Work order — Every entry must appear in the answer exactly as it does here.

Entries taken from a collection
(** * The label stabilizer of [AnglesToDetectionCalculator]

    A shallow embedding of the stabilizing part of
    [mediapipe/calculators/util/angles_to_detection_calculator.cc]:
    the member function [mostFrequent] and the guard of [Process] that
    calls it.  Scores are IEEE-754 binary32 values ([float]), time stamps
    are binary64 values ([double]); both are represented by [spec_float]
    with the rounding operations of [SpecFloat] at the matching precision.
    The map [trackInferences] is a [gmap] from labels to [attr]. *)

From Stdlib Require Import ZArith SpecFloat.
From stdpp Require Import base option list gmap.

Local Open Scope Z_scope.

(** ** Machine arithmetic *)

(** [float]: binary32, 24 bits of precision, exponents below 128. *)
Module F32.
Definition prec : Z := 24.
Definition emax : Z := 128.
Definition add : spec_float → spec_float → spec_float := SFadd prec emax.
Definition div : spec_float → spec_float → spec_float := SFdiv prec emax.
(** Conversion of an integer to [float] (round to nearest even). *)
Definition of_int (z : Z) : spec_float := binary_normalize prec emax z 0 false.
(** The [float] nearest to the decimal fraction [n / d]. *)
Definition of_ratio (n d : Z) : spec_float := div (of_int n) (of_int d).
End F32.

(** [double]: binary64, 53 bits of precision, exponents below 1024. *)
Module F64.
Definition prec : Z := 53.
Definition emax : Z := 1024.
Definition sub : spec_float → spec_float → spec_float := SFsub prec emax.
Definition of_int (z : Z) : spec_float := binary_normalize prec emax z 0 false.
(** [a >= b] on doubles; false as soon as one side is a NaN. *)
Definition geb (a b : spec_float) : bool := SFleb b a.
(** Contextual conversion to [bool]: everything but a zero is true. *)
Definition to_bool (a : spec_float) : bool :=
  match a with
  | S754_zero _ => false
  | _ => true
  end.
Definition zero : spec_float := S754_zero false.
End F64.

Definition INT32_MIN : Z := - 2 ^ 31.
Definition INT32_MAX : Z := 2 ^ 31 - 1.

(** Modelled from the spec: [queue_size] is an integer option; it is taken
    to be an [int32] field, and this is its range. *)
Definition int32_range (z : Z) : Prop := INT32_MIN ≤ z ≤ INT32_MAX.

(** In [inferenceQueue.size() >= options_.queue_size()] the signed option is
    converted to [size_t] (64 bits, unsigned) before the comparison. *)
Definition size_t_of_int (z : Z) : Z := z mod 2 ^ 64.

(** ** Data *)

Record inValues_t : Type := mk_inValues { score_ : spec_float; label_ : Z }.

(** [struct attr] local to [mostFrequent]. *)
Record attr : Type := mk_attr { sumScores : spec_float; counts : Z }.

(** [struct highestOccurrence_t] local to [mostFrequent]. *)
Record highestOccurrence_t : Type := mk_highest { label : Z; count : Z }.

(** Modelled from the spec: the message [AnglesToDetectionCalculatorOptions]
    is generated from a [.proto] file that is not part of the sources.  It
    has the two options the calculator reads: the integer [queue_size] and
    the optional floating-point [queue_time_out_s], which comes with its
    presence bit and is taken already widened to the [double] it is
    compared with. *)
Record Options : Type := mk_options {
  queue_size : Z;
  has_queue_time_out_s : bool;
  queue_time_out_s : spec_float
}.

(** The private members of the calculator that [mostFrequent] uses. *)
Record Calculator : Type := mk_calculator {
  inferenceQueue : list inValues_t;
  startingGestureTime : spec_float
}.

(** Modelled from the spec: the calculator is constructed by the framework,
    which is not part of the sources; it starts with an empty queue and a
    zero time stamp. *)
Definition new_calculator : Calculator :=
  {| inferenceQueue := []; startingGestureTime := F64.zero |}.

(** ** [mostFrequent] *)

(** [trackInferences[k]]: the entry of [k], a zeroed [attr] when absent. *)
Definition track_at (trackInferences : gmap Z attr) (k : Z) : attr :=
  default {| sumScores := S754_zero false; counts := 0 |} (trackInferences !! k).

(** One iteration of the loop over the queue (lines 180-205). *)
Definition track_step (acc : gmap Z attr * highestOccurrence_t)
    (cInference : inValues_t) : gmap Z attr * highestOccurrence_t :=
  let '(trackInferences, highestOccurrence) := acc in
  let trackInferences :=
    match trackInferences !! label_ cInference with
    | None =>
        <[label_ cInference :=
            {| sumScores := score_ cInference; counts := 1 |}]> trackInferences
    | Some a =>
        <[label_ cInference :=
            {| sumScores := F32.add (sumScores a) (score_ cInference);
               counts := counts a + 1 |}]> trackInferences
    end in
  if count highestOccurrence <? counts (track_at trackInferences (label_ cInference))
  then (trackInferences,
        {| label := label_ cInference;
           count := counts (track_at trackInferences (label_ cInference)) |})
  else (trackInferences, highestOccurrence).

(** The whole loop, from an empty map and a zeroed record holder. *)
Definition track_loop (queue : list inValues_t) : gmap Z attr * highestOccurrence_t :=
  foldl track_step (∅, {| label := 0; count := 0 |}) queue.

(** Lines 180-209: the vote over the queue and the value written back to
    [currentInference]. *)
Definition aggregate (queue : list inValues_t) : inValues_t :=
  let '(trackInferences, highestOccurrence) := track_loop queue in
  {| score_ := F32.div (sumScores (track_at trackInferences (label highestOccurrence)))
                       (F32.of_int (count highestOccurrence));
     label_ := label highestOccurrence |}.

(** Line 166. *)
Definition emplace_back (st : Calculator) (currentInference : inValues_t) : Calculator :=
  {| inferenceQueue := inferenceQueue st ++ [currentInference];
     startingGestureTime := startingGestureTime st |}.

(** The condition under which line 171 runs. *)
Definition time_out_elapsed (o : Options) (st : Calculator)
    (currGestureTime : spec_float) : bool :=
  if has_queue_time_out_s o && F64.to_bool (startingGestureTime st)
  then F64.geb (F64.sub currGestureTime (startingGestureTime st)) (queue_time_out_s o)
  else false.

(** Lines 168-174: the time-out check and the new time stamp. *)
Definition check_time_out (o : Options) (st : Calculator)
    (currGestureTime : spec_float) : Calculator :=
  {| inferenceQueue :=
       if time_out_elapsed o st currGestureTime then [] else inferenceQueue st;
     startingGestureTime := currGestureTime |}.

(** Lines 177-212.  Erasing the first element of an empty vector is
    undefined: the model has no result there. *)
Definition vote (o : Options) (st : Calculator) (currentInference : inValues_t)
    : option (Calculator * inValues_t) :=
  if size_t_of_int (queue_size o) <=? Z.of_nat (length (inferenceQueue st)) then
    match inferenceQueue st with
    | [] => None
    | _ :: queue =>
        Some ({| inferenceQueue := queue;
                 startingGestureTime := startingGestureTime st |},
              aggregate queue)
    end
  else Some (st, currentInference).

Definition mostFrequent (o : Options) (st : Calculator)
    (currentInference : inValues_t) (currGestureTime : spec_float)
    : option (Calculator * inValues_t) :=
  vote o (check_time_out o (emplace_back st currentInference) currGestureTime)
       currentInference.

Expected answer —
(** * The label stabilizer of [AnglesToDetectionCalculator]

    A shallow embedding of the stabilizing part of
    [mediapipe/calculators/util/angles_to_detection_calculator.cc]:
    the member function [mostFrequent] and the guard of [Process] that
    calls it.  Scores are IEEE-754 binary32 values ([float]), time stamps
    are binary64 values ([double]); both are represented by [spec_float]
    with the rounding operations of [SpecFloat] at the matching precision.
    The map [trackInferences] is a [gmap] from labels to [attr]. *)

From Stdlib Require Import ZArith SpecFloat.
From stdpp Require Import base option list gmap.

Local Open Scope Z_scope.

(** ** Machine arithmetic *)

(** [float]: binary32, 24 bits of precision, exponents below 128. *)
Module F32.
Definition prec : Z := 24.
Definition emax : Z := 128.
Definition add : spec_float → spec_float → spec_float := SFadd prec emax.
Definition div : spec_float → spec_float → spec_float := SFdiv prec emax.
(** Conversion of an integer to [float] (round to nearest even). *)
Definition of_int (z : Z) : spec_float := binary_normalize prec emax z 0 false.
(** The [float] nearest to the decimal fraction [n / d]. *)
Definition of_ratio (n d : Z) : spec_float := div (of_int n) (of_int d).
End F32.

(** [double]: binary64, 53 bits of precision, exponents below 1024. *)
Module F64.
Definition prec : Z := 53.
Definition emax : Z := 1024.
Definition sub : spec_float → spec_float → spec_float := SFsub prec emax.
Definition of_int (z : Z) : spec_float := binary_normalize prec emax z 0 false.
(** [a >= b] on doubles; false as soon as one side is a NaN. *)
Definition geb (a b : spec_float) : bool := SFleb b a.
(** Contextual conversion to [bool]: everything but a zero is true. *)
Definition to_bool (a : spec_float) : bool :=
  match a with
  | S754_zero _ => false
  | _ => true
  end.
Definition zero : spec_float := S754_zero false.
End F64.

Definition INT32_MIN : Z := - 2 ^ 31.
Definition INT32_MAX : Z := 2 ^ 31 - 1.

(** Modelled from the spec: [queue_size] is an integer option; it is taken
    to be an [int32] field, and this is its range. *)
Definition int32_range (z : Z) : Prop := INT32_MIN ≤ z ≤ INT32_MAX.

(** In [inferenceQueue.size() >= options_.queue_size()] the signed option is
    converted to [size_t] (64 bits, unsigned) before the comparison. *)
Definition size_t_of_int (z : Z) : Z := z mod 2 ^ 64.

(** ** Data *)

Record inValues_t : Type := mk_inValues { score_ : spec_float; label_ : Z }.

(** [struct attr] local to [mostFrequent]. *)
Record attr : Type := mk_attr { sumScores : spec_float; counts : Z }.

(** [struct highestOccurrence_t] local to [mostFrequent]. *)
Record highestOccurrence_t : Type := mk_highest { label : Z; count : Z }.

(** Modelled from the spec: the message [AnglesToDetectionCalculatorOptions]
    is generated from a [.proto] file that is not part of the sources.  It
    has the two options the calculator reads: the integer [queue_size] and
    the optional floating-point [queue_time_out_s], which comes with its
    presence bit and is taken already widened to the [double] it is
    compared with. *)
Record Options : Type := mk_options {
  queue_size : Z;
  has_queue_time_out_s : bool;
  queue_time_out_s : spec_float
}.

(** The private members of the calculator that [mostFrequent] uses. *)
Record Calculator : Type := mk_calculator {
  inferenceQueue : list inValues_t;
  startingGestureTime : spec_float
}.

(** Modelled from the spec: the calculator is constructed by the framework,
    which is not part of the sources; it starts with an empty queue and a
    zero time stamp. *)
Definition new_calculator : Calculator :=
  {| inferenceQueue := []; startingGestureTime := F64.zero |}.

(** ** [mostFrequent] *)

(** [trackInferences[k]]: the entry of [k], a zeroed [attr] when absent. *)
Definition track_at (trackInferences : gmap Z attr) (k : Z) : attr :=
  default {| sumScores := S754_zero false; counts := 0 |} (trackInferences !! k).

(** One iteration of the loop over the queue (lines 180-205). *)
Definition track_step (acc : gmap Z attr * highestOccurrence_t)
    (cInference : inValues_t) : gmap Z attr * highestOccurrence_t :=
  let '(trackInferences, highestOccurrence) := acc in
  let trackInferences :=
    match trackInferences !! label_ cInference with
    | None =>
        <[label_ cInference :=
            {| sumScores := score_ cInference; counts := 1 |}]> trackInferences
    | Some a =>
        <[label_ cInference :=
            {| sumScores := F32.add (sumScores a) (score_ cInference);
               counts := counts a + 1 |}]> trackInferences
    end in
  if count highestOccurrence <? counts (track_at trackInferences (label_ cInference))
  then (trackInferences,
        {| label := label_ cInference;
           count := counts (track_at trackInferences (label_ cInference)) |})
  else (trackInferences, highestOccurrence).

(** The whole loop, from an empty map and a zeroed record holder. *)
Definition track_loop (queue : list inValues_t) : gmap Z attr * highestOccurrence_t :=
  foldl track_step (∅, {| label := 0; count := 0 |}) queue.

(** Lines 180-209: the vote over the queue and the value written back to
    [currentInference]. *)
Definition aggregate (queue : list inValues_t) : inValues_t :=
  let '(trackInferences, highestOccurrence) := track_loop queue in
  {| score_ := F32.div (sumScores (track_at trackInferences (label highestOccurrence)))
                       (F32.of_int (count highestOccurrence));
     label_ := label highestOccurrence |}.

(** Line 166. *)
Definition emplace_back (st : Calculator) (currentInference : inValues_t) : Calculator :=
  {| inferenceQueue := inferenceQueue st ++ [currentInference];
     startingGestureTime := startingGestureTime st |}.

(** The condition under which line 171 runs. *)
Definition time_out_elapsed (o : Options) (st : Calculator)
    (currGestureTime : spec_float) : bool :=
  if has_queue_time_out_s o && F64.to_bool (startingGestureTime st)
  then F64.geb (F64.sub currGestureTime (startingGestureTime st)) (queue_time_out_s o)
  else false.

(** Lines 168-174: the time-out check and the new time stamp. *)
Definition check_time_out (o : Options) (st : Calculator)
    (currGestureTime : spec_float) : Calculator :=
  {| inferenceQueue :=
       if time_out_elapsed o st currGestureTime then [] else inferenceQueue st;
     startingGestureTime := currGestureTime |}.

(** Lines 177-212.  Erasing the first element of an empty vector is
    undefined: the model has no result there. *)
Definition vote (o : Options) (st : Calculator) (currentInference : inValues_t)
    : option (Calculator * inValues_t) :=
  if size_t_of_int (queue_size o) <=? Z.of_nat (length (inferenceQueue st)) then
    match inferenceQueue st with
    | [] => None
    | _ :: queue =>
        Some ({| inferenceQueue := queue;
                 startingGestureTime := startingGestureTime st |},
              aggregate queue)
    end
  else Some (st, currentInference).

Definition mostFrequent (o : Options) (st : Calculator)
    (currentInference : inValues_t) (currGestureTime : spec_float)
    : option (Calculator * inValues_t) :=
  vote o (check_time_out o (emplace_back st currentInference) currGestureTime)
       currentInference.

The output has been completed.